Alors que la concomitance de taux d’intérêt élevé et d’un taux de non remboursement élevé semble valider l’hypothèse de sélection adverse (Ausubel, 1999), Ramsay (2003) l’infirme totalement en soulignant que les prêteurs exerçant leur activité en direction de cette clientèle maintiennent un niveau de profit élevé en segmentant efficacement le « marché » des emprunteurs à haut risque et en leur proposant des conditions très défavorables (Stavins, 2000). Cependant, si les difficultés de ces emprunteurs sont rentables, c’est en raison de l’absence ou presque de législation sur l’usure. Dès lors, les établissements prêteurs en France peuvent-ils adopter des stratégies semblables avec la contrainte d’une telle législation ?
La réponse est positive.

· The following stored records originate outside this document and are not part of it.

(** * Presence-session reconstruction, nested-session filter and window
      aggregation of [main.go]

    The development embeds the three pure stages of the program
    ([processActivities], [FilterSessions], [CalculateTotalTimeForDate])
    together with the small part of Go's [time] package they rely on, and
    proves the properties stated about them. *)

From stdpp Require Import gmap strings list fin_maps sorting.
From Stdlib Require Import ZArith Lia Ascii.

Local Open Scope Z_scope.

(** ** The part of Go's [time] package used by the program *)

Module time.

(** [time.Duration] is an [int64] count of nanoseconds. *)
Abbreviation Duration := Z.
Definition Nanosecond : Duration := 1.
Definition Second : Duration := 1000000000.
Definition Minute : Duration := 60 * Second.
Definition Hour : Duration := 60 * Minute.

Definition minDuration : Duration := - 2 ^ 63.
Definition maxDuration : Duration := 2 ^ 63 - 1.

(** Two's complement wrap-around of [int64] arithmetic. *)
Definition wrap64 (z : Z) : Z := (z + 2 ^ 63) mod 2 ^ 64 - 2 ^ 63.

(** A [time.Time] is an instant together with the location it is presented
    in.  The instant is kept as nanoseconds since the Unix epoch, the
    location as its offset east of UTC in seconds (every location the
    program meets is UTC or a fixed offset read from a timestamp). *)
Record Time := mkTime { unixNano : Z; zoneOffset : Z }.

Definition Before (t u : Time) : bool := unixNano t <? unixNano u.
Definition After (t u : Time) : bool := unixNano u <? unixNano t.

(** [t.Add(d)] keeps the location of [t]. *)
Definition Add (t : Time) (d : Duration) : Time :=
  mkTime (unixNano t + d) (zoneOffset t).

(** [t.Sub(u)] saturates at the bounds of [Duration]. *)
Definition Sub (t u : Time) : Duration :=
  let d := unixNano t - unixNano u in
  if d <? minDuration then minDuration
  else if maxDuration <? d then maxDuration
  else d.

(** Seconds from January 1 of year 1 (the zero time) to the Unix epoch. *)
Definition unixToInternal : Z := 62135596800.

(** [t.Truncate(d)] rounds the time elapsed since the zero time down to a
    multiple of [d]; it works on the instant, not on the presentation. *)
Definition Truncate (t : Time) (d : Duration) : Time :=
  if d <=? 0 then t
  else Add t (- ((unixNano t + unixToInternal * Second) mod d)).

(** [t.UTC()] presents the same instant in UTC. *)
Definition UTC (t : Time) : Time := mkTime (unixNano t) 0.

(** *** Calendar *)

(** Days from the civil date [y-m-d] to 1970-01-01 (proleptic Gregorian). *)
Definition daysFromCivil (y m d : Z) : Z :=
  let y' := if m <=? 2 then y - 1 else y in
  let era := y' / 400 in
  let yoe := y' - era * 400 in
  let mp := if 2 <? m then m - 3 else m + 9 in
  let doy := (153 * mp + 2) / 5 + d - 1 in
  let doe := yoe * 365 + yoe / 4 - yoe / 100 + doy in
  era * 146097 + doe - 719468.

(** The civil year that contains day number [z] (days since 1970-01-01). *)
Definition yearOfDays (z : Z) : Z :=
  let z' := z + 719468 in
  let era := z' / 146097 in
  let doe := z' - era * 146097 in
  let yoe := (doe - doe / 1460 + doe / 36524 - doe / 146096) / 365 in
  let doy := doe - (365 * yoe + yoe / 4 - yoe / 100) in
  let mp := (5 * doy + 2) / 153 in
  let m := if mp <? 10 then mp + 3 else mp - 9 in
  if m <=? 2 then yoe + era * 400 + 1 else yoe + era * 400.

(** The day number of [t] as seen in the location of [t]. *)
Definition localDays (t : Time) : Z :=
  (unixNano t + zoneOffset t * Second) / (24 * Hour).

(** [t.Year()] and [t.YearDay()] read the calendar in the location of [t];
    [YearDay] counts from 1. *)
Definition Year (t : Time) : Z := yearOfDays (localDays t).
Definition YearDay (t : Time) : Z :=
  localDays t - daysFromCivil (Year t) 1 1 + 1.

Definition isLeap (y : Z) : bool :=
  (y mod 4 =? 0) && (negb (y mod 100 =? 0) || (y mod 400 =? 0)).

Definition daysIn (m y : Z) : Z :=
  if m =? 2 then (if isLeap y then 29 else 28)
  else if (m =? 4) || (m =? 6) || (m =? 9) || (m =? 11) then 30
  else 31.

(** *** Reading RFC 3339 timestamps

    The strict grammar of [time.RFC3339]: [YYYY-MM-DDTHH:MM:SS], an optional
    fraction [.d+] (digits past the ninth are dropped) and a zone, [Z] or
    [±HH:MM]; [None] stands for the error result.  [time.Parse] tolerates a
    few more spellings (a one-digit hour, a comma before the fraction), none
    of which occurs in the inputs used below; the general statements take the
    reader as a parameter and hold for every reader. *)

Definition digit (c : ascii) : option Z :=
  let n := Z.of_N (N_of_ascii c) in
  if (48 <=? n) && (n <=? 57) then Some (n - 48) else None.

(** [parseUint s n lo hi] reads exactly [n] digits and checks the range. *)
Fixpoint readDigits (n : nat) (acc : Z) (s : string) : option (Z * string) :=
  match n with
  | O => Some (acc, s)
  | S n' =>
      match s with
      | String c s' => d ← digit c; readDigits n' (10 * acc + d) s'
      | EmptyString => None
      end
  end.

Definition parseUint (n : nat) (lo hi : Z) (s : string) : option (Z * string) :=
  '(v, rest) ← readDigits n 0 s;
  if (lo <=? v) && (v <=? hi) then Some (v, rest) else None.

Definition expect (c : ascii) (s : string) : option string :=
  match s with
  | String c' s' => if Ascii.eqb c c' then Some s' else None
  | EmptyString => None
  end.

(** The digits of a fraction: the value of the first nine, scaled to
    nanoseconds, and what follows the last digit. *)
Fixpoint readFraction (scale : Z) (acc : Z) (s : string) : Z * string :=
  match s with
  | String c s' =>
      match digit c with
      | Some d => readFraction (scale / 10) (acc + d * (scale / 10)) s'
      | None => (acc, s)
      end
  | EmptyString => (acc, s)
  end.

Definition parseFraction (s : string) : Z * string :=
  match s with
  | String "."%char (String c _ as s') =>
      match digit c with
      | Some _ => readFraction Second 0 s'
      | None => (0, s)
      end
  | _ => (0, s)
  end.

Definition parseZone (s : string) : option Z :=
  match s with
  | String "Z"%char EmptyString => Some 0
  | String sign s1 =>
      '(hr, s2) ← parseUint 2 0 23 s1;
      s3 ← expect ":"%char s2;
      '(mm, s4) ← parseUint 2 0 59 s3;
      match s4 with
      | EmptyString =>
          if Ascii.eqb sign "+"%char then Some ((hr * 60 + mm) * 60)
          else if Ascii.eqb sign "-"%char then Some (- ((hr * 60 + mm) * 60))
          else None
      | _ => None
      end
  | EmptyString => None
  end.

Definition ParseRFC3339 (s : string) : option Time :=
  '(year, s) ← parseUint 4 0 9999 s;
  s ← expect "-"%char s;
  '(month, s) ← parseUint 2 1 12 s;
  s ← expect "-"%char s;
  '(day, s) ← parseUint 2 1 (daysIn month year) s;
  s ← expect "T"%char s;
  '(hour, s) ← parseUint 2 0 23 s;
  s ← expect ":"%char s;
  '(min, s) ← parseUint 2 0 59 s;
  s ← expect ":"%char s;
  '(sec, s) ← parseUint 2 0 59 s;
  let '(nsec, s) := parseFraction s in
  offset ← parseZone s;
  let secs := daysFromCivil year month day * 86400
              + hour * 3600 + min * 60 + sec - offset in
  Some (mkTime (secs * Second + nsec) offset).

(** [time.Date(y, m, d, 0, 0, 0, 0, time.UTC)]. *)
Definition DateUTC (y m d : Z) : Time :=
  mkTime (daysFromCivil y m d * (24 * Hour)) 0.

End time.

Import time.

(** ** Data model *)

(** A row of the voice-channel table; [Active] is an [int16] state code,
    [2] for presence and [0] for its end. *)
Record VoiceChannelUser := mkVoiceChannelUser {
  ID : Z;
  UserID : string;
  ClanID : Z;
  ChannelID : Z;
  DisplayName : string;
  CreateTime : string;
  UpdateTime : string;
  Active : Z
}.

Record Session := mkSession {
  Name : string;
  GoogleID : string;
  StartTime : Time;
  EndTime : Time
}.

(** The record of [main.go]; the other variant of the program has an [Email]
    field in [Session] and [SessionTime], always empty, and no [Date]. *)
Module SessionTime.
Record t := mk {
  Name : string;
  GoogleID : string;
  TotalTime : Duration;
  Date : Time
}.
End SessionTime.

#[global] Instance Time_eq_dec : EqDecision Time.
Proof. solve_decision. Defined.

#[global] Instance Session_eq_dec : EqDecision Session.
Proof. solve_decision. Defined.

Definition minTime (a b : Time) : Time := if Before a b then a else b.
Definition maxTime (a b : Time) : Time := if After a b then a else b.

(** ** Session reconstruction: [processActivities] *)

(** The grouping loop: [userSessions[name] = append(userSessions[name], a)]. *)
Definition groupActivities (activities : list VoiceChannelUser)
  : gmap string (list VoiceChannelUser) :=
  foldl (λ m activity,
           <[DisplayName activity :=
               default [] (m !! DisplayName activity) ++ [activity]]> m)
        ∅ activities.

Section Reconstructor.

(** [time.Parse(time.RFC3339, ·)]; [None] is the error result. *)
Variable Parse : string → option Time.

(** The state of the loops: the open session ([currentSession], [None] for
    [nil]) and the sessions appended so far. *)
Definition loopState : Type := option Session * list Session.

(** One iteration of the inner loop; [None] is the early [return nil]. *)
Definition activityStep (st : loopState) (activity : VoiceChannelUser)
  : option loopState :=
  let '(currentSession, sessions) := st in
  if Active activity =? 2 then
    match currentSession with
    | None =>
        startTime ← Parse (CreateTime activity);
        endTime ← Parse (UpdateTime activity);
        Some (Some (mkSession (DisplayName activity) (UserID activity)
                              startTime endTime), sessions)
    | Some cur =>
        startTime ← Parse (CreateTime activity);
        endTime ← Parse (UpdateTime activity);
        Some (Some (mkSession (Name cur) (GoogleID cur)
                              (minTime (StartTime cur) startTime)
                              (maxTime (EndTime cur) endTime)), sessions)
    end
  else
    match currentSession with
    | Some cur =>
        if Active activity =? 0 then
          endTime ← Parse (UpdateTime activity);
          Some (None,
                sessions ++ [mkSession (Name cur) (GoogleID cur) (StartTime cur)
                                       (maxTime (EndTime cur) endTime)])
        else Some st
    | None => Some st
    end.

(** The inner loop over the events of one display name. *)
Fixpoint activitiesLoop (userActivities : list VoiceChannelUser)
                        (st : loopState) : option loopState :=
  match userActivities with
  | [] => Some st
  | activity :: rest => st' ← activityStep st activity; activitiesLoop rest st'
  end.

(** After the inner loop a session that is still open is appended. *)
Definition appendOpen (st : loopState) : list Session :=
  match st.1 with
  | Some cur => st.2 ++ [cur]
  | None => st.2
  end.

(** The outer loop, visiting the keys of the map in the order [keys];
    [currentSession] starts as [nil] for every key. *)
Fixpoint rangeUserSessions (userSessions : gmap string (list VoiceChannelUser))
                           (keys : list string) (sessions : list Session)
  : option (list Session) :=
  match keys with
  | [] => Some sessions
  | k :: keys' =>
      st ← activitiesLoop (default [] (userSessions !! k)) (None, sessions);
      rangeUserSessions userSessions keys' (appendOpen st)
  end.

(** [processActivities] with the iteration order of the map made explicit.
    An aborted run returns the [nil] slice, which is the empty list. *)
Definition processActivitiesIn (keys : list string)
                               (activities : list VoiceChannelUser)
  : list Session :=
  default [] (rangeUserSessions (groupActivities activities) keys []).

(** Go leaves the iteration order of a map unspecified: every key is visited
    exactly once, in some order. *)
Definition rangeOrder {V} (m : gmap string V) (keys : list string) : Prop :=
  NoDup keys ∧ ∀ k, k ∈ keys ↔ is_Some (m !! k).

(** The results [processActivities] can return on [activities]. *)
Definition processActivitiesReturns (activities : list VoiceChannelUser)
                                    (result : list Session) : Prop :=
  ∃ keys, rangeOrder (groupActivities activities) keys
          ∧ result = processActivitiesIn keys activities.

(** An executable instance, with the keys in the order the map lists them. *)
Definition processActivities (activities : list VoiceChannelUser)
  : list Session :=
  processActivitiesIn (map_to_list (groupActivities activities)).*1 activities.

(** The sessions of one display name, taken alone. *)
Definition userResult (userActivities : list VoiceChannelUser)
  : option (list Session) :=
  appendOpen <$> activitiesLoop userActivities (None, []).

(** [s] was opened by the presence signal [a] of [userActivities]: no session
    was open when [a] arrived, and [s] bears the name and user id of [a]. *)
Definition openedBy (userActivities : list VoiceChannelUser)
                    (a : VoiceChannelUser) (s : Session) : Prop :=
  ∃ pre rest o,
    userActivities = pre ++ a :: rest ∧ Active a = 2
    ∧ activitiesLoop pre (None, []) = Some (None, o)
    ∧ GoogleID s = UserID a ∧ Name s = DisplayName a.

End Reconstructor.
(** What [on_editor_btn_click] reads from the editor: [editor.card], the
    deck chosen in the add window ([deckChooser.selectedId()]), the current
    note type ([models.current()["id"]]), [editor.note] and
    [editor.currentField]. *)
Record Editor : Type := mkEditor {
  card : option Card;
  deckChooser_selectedId : option Z;
  models_current_id : Z;
  note : option Note;
  currentField : option nat
}.

(** What the click leads to, in order.  [Proceed] is the call of the local
    function [proceed] with its language, together with the variables of
    the enclosing call that it uses. *)
Inductive Event : Type :=
| FieldSelectorShown (note_type_id : Z) (field_type : string)
| LanguageSelectorShown (deck_id : Z)
| ShowInfo (msg : string)
| Proceed (query language audio_field : string) (choose_automatically : bool)
| Uncaught (e : Exception).

#[global] Instance Event_eq_dec : EqDecision Event.
Proof. solve_decision. Defined.

(** [field is None or field.value not in editor.note.keys()]: the right
    operand is evaluated only for a configured field, and fails on
    [editor.note] being [None]. *)
Definition unusable (field : option string) (n : option Note)
  : Exception + bool :=
  match field with
  | None => inr true
  | Some v =>
      match n with
      | None => inl AttributeError
      | Some n => inr (negb (note_has n v))
      end
  end.

(** A truth test of [choose_automatically], which is [None], [True] or
    [False]. *)
Definition truthy (choose_automatically : option bool) : bool :=
  match choose_automatically with
  | Some b => b
  | None => false
  end.

(** Lines 81-90: the query, or the message when there is nothing to search
    for.  [editor.note.fields] are the contents in order. *)
Definition pick_query (n : Note) (search_field : string)
    (current : option nat) : Exception + option string :=
  if note_has n search_field
     && negb (Nat.eqb (String.length (note_get n search_field)) 0)
  then inr (Some (note_get n search_field))
  else
    match current with
    | None => inr None
    | Some i =>
        match n.*2 !! i with
        | None => inl IndexError
        | Some content =>
            if negb (Nat.eqb (String.length content) 0)
            then inr (Some content)
            else inr None
        end
    end.

(** Lines 62-63: the deck and the note type the click is about. *)
Definition deck_id_of (editor : Editor) : option Z :=
  match card editor with
  | Some c => Some (did c)
  | None => deckChooser_selectedId editor
  end.
(** * A4 poster tiling: the fitting and slicing scripts, embedded and verified

    The repository holds three Python scripts built on Pillow:
    - [tile_to_A4_2x2.py]: [a4_pixels], [resize_to_poster], the two save
      functions and [main];
    - [2x2.py] and [2x1.py]: two fixed-grid [split_image_to_a4] scripts.

    Python integers are [Z].  Python floats are IEEE-754 binary64 values,
    taken from the standard library's [SpecFloat] with [prec = 53] and
    [emax = 1024]; every float operation of the scripts is evaluated with
    its rounding.

    A Pillow image is a record of its size, its colour mode and a pixel
    map.  The calls the scripts make are recorded in a trace, and a call
    that is refused ends the run with the exception it raises.  A call is
    refused for one of two reasons:
    - a check of Pillow, of [struct] or of reportlab on its arguments: a
      size below 1, a box with its edges in the wrong order, a size or a
      coordinate outside a C [int], a crop of more than twice
      [MAX_IMAGE_PIXELS], a colour mode JPEG cannot store, a resolution
      that does not fit the PNG header, a PDF placement that is no finite
      number;
    - the memory Pillow cannot get for the image that [resize], [crop] or
      [Image.new] creates: this depends on the machine, so it is a
      parameter, the [Allocator] that each of these calls asks.

    Outside the model: opening and decoding the input file; the file
    system, which is taken to accept every write; and the memory for a
    copy or a conversion of an image that is already held and for the PDF
    page of a tile, which is taken to be there. *)

From Stdlib Require Import ZArith List String Bool Lia DecimalString.
From Stdlib Require Import Floats.SpecFloat.
From Stdlib Require Import Reals Lra.
Import ListNotations.

Local Open Scope string_scope.
Local Open Scope list_scope.
Local Open Scope Z_scope.

(** ** Exceptions and results *)

Inductive exn : Type :=
| ValueError (msg : string)
| ZeroDivisionError
| OverflowError
| MemoryError
| DecompressionBombError
| OSError (msg : string)
| SystemError (msg : string)
| StructError (msg : string).

Inductive result (A : Type) : Type :=
| Ok (a : A)
| Raise (e : exn).

Arguments Ok {A} a.
Arguments Raise {A} e.

(** ** Python floats *)

Module PyFloat.

Definition prec : Z := 53.
Definition emax : Z := 1024.

Definition float : Type := spec_float.

(** An integer as an exact mantissa with exponent 0. *)
Definition exact_int (z : Z) : float :=
  match z with
  | Z0 => S754_zero false
  | Zpos p => S754_finite false p 0
  | Zneg p => S754_finite true p 0
  end.

(** [a / b] on two ints: the correctly rounded quotient of the integers;
    [ZeroDivisionError] for [b = 0], [OverflowError] when the quotient is
    beyond the floats. *)
Definition int_truediv (a b : Z) : result float :=
  if b =? 0 then Raise ZeroDivisionError
  else match SFdiv prec emax (exact_int a) (exact_int b) with
       | S754_infinity _ => Raise OverflowError
       | f => Ok f
       end.

(** [float(z)]: the nearest float, ties to even. *)
Definition of_int (z : Z) : result float :=
  match binary_normalize prec emax z 0 false with
  | S754_infinity _ => Raise OverflowError
  | f => Ok f
  end.

(** [x / y] on two floats. *)
Definition truediv (x y : float) : result float :=
  match y with
  | S754_zero _ => Raise ZeroDivisionError
  | _ => Ok (SFdiv prec emax x y)
  end.

Definition mul (x y : float) : float := SFmul prec emax x y.

(** [z * x] and [x * z] with an int [z]: the int is converted first. *)
Definition int_mul (z : Z) (x : float) : result float :=
  match of_int z with
  | Ok fz => Ok (mul fz x)
  | Raise e => Raise e
  end.

Definition mul_int (x : float) (z : Z) : result float :=
  match of_int z with
  | Ok fz => Ok (mul x fz)
  | Raise e => Raise e
  end.

(** [max(a, b)] and [min(a, b)]: the first argument is kept unless the
    second is strictly greater (smaller). *)
Definition max (a b : float) : float :=
  if SFltb a b then b else a.

Definition min (a b : float) : float :=
  if SFltb b a then b else a.

(** Nearest integer of [m * 2^e], ties to the even integer. *)
Definition round_half_even (m : positive) (e : Z) : Z :=
  match e with
  | Z0 => Zpos m
  | Zpos _ => Zpos m * 2 ^ e
  | Zneg k =>
      let d := 2 ^ Zpos k in
      let q := Zpos m / d in
      let r := Zpos m mod d in
      match (2 * r ?= d) with
      | Lt => q
      | Gt => q + 1
      | Eq => if Z.even q then q else q + 1
      end
  end.

(** [round(x)] with one argument: an int, ties to even; it raises on an
    infinity or a NaN. *)
Definition round (x : float) : result Z :=
  match x with
  | S754_zero _ => Ok 0
  | S754_finite false m e => Ok (round_half_even m e)
  | S754_finite true m e => Ok (- round_half_even m e)
  | S754_infinity _ => Raise OverflowError
  | S754_nan => Raise (ValueError "cannot convert float NaN to integer")
  end.

(** [int(x)]: the integer part, towards zero; it raises on an infinity or
    a NaN. *)
Definition to_int (x : float) : result Z :=
  match x with
  | S754_zero _ => Ok 0
  | S754_finite s m e =>
      let a := match e with
               | Zneg k => Zpos m / 2 ^ Zpos k
               | _ => Zpos m * 2 ^ e
               end in
      Ok (if s then - a else a)
  | S754_infinity _ => Raise OverflowError
  | S754_nan => Raise (ValueError "cannot convert float NaN to integer")
  end.

(** The literals of the scripts.  [25.4] is not a binary fraction: the
    literal denotes the nearest float. *)
Definition lit_210 : float := S754_finite false 7388718138654720 (-45).
Definition lit_297 : float := S754_finite false 5224879255191552 (-44).
Definition lit_25_4 : float := S754_finite false 7149464408450662 (-48).

End PyFloat.

(** ** Pillow images

    The colour modes are those of the files the scripts are given: ["1"],
    ["L"], ["LA"], ["P"], ["RGB"], ["RGBA"] and ["CMYK"]; Pillow's 16 and
    32 bit modes are outside this model.  A pixel is a colour, or the value
    [resize] computes at one output position from a source, or the value
    [convert] gives a pixel in another mode; the arithmetic of the filters
    and of the conversions is left uninterpreted, so such a pixel records
    where it comes from. *)

Inductive colour : Type :=
| Bilevel | Grey | GreyAlpha | Palette | RGB | RGBA | CMYK.

(** [im.mode] *)
Definition mode_name (m : colour) : string :=
  match m with
  | Bilevel => "1"
  | Grey => "L"
  | GreyAlpha => "LA"
  | Palette => "P"
  | RGB => "RGB"
  | RGBA => "RGBA"
  | CMYK => "CMYK"
  end.

(** [m in names] *)
Definition mode_in (m : colour) (names : list string) : bool :=
  existsb (String.eqb (mode_name m)) names.
Lemma eager_exec_scheduler start frame0 g :
  eager E start frame0 g -> eager E start frame0 (exec E EvScheduler g).
Proof.
  intros Hinv.
  destruct Hinv as [Hcur Hcached Hwf Hkeys Htasks Hworkers Hcalls Hroom
                    Hsched Hmain Hret].
  simpl.
  destruct (prefetch g) as [|cur frame end_frame|just_ran|] eqn:Hp; simpl.
  - constructor; simpl; try assumption. rewrite Hcur. repeat split; lia.
  - destruct Hsched as (-> & -> & Hle).
    destruct (Z.ltb_spec frame (Z.min (start + K E) (__len__ E))) as [Hlt|Hge].
    + destruct (LRACache.__contains__ (images (shared g)) frame) eqn:Hmem; simpl.
      * constructor; simpl; try assumption. repeat split; lia.
      * constructor; simpl; try assumption; [|repeat split; lia].
        intros i Hi. apply in_app_iff in Hi.
        destruct Hi as [Hi|[<-|[]]]; [auto|].
        assert (frame <> start).
        { intros ->. unfold LRACache.__contains__ in Hmem.
          apply od_get_None in Hmem. congruence. }
        unfold in_first_window. lia.
    + destruct (pbar_refresh E start);
        constructor; simpl; auto.
  - subst just_ran. rewrite Hcur, Z.eqb_refl. simpl.
    constructor; simpl; auto.
  - constructor; simpl; auto.
Qed.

S’intéressant aux conditions d’emprunt appliquées aux 20 % des personnes aux revenus les plus faibles (1er quintile de la population), Policis (2004) montre comment les fournisseurs de crédit revolving parviennent à contourner la limite du taux de l’usure en rentabilisant les difficultés que ces emprunteurs sont susceptibles de rencontrer (encadré 38). Se focaliser sur ce type de crédit est d’autant plus intéressant que ce sont les plus présents au sein des dossiers de surendettement305.
L’étude de Policis (2004) indique que 16 % des emprunteurs appartenant au premier quintile ont connu 3 retards de paiement ou plus et que ce chiffre monte à 20 % pour les allocataires de minima sociaux. Ce dernier chiffre est cohérent avec les observations de Audrey Daniel et Marie-Odile Simon (2001) indiquant que 13 % des allocataires ont rarement rencontré de telles difficultés (7 % pour la population globale), 11 % de temps en temps (3 % pour la population globale) et 9 % souvent. Si l’on considère les personnes ayant connu des difficultés souvent et de temps en temps, la proportion est comme pour Policis (2004) de 20 %. À partir de données sur la consommation moyenne de crédit revolving de cette clientèle (un crédit revolving de 2 400 euros dont 1 400 sont utilisés), l’étude de Policis (2004) donne à voir le coût « réel » du crédit revolving lorsque sont pris en compte ses différentes composantes (assurance facultative mais souscrite, intérêt, frais, tarification sanction). Pour cela, les chercheurs élaborent cinq scénarios de remboursement possibles (tableau 18).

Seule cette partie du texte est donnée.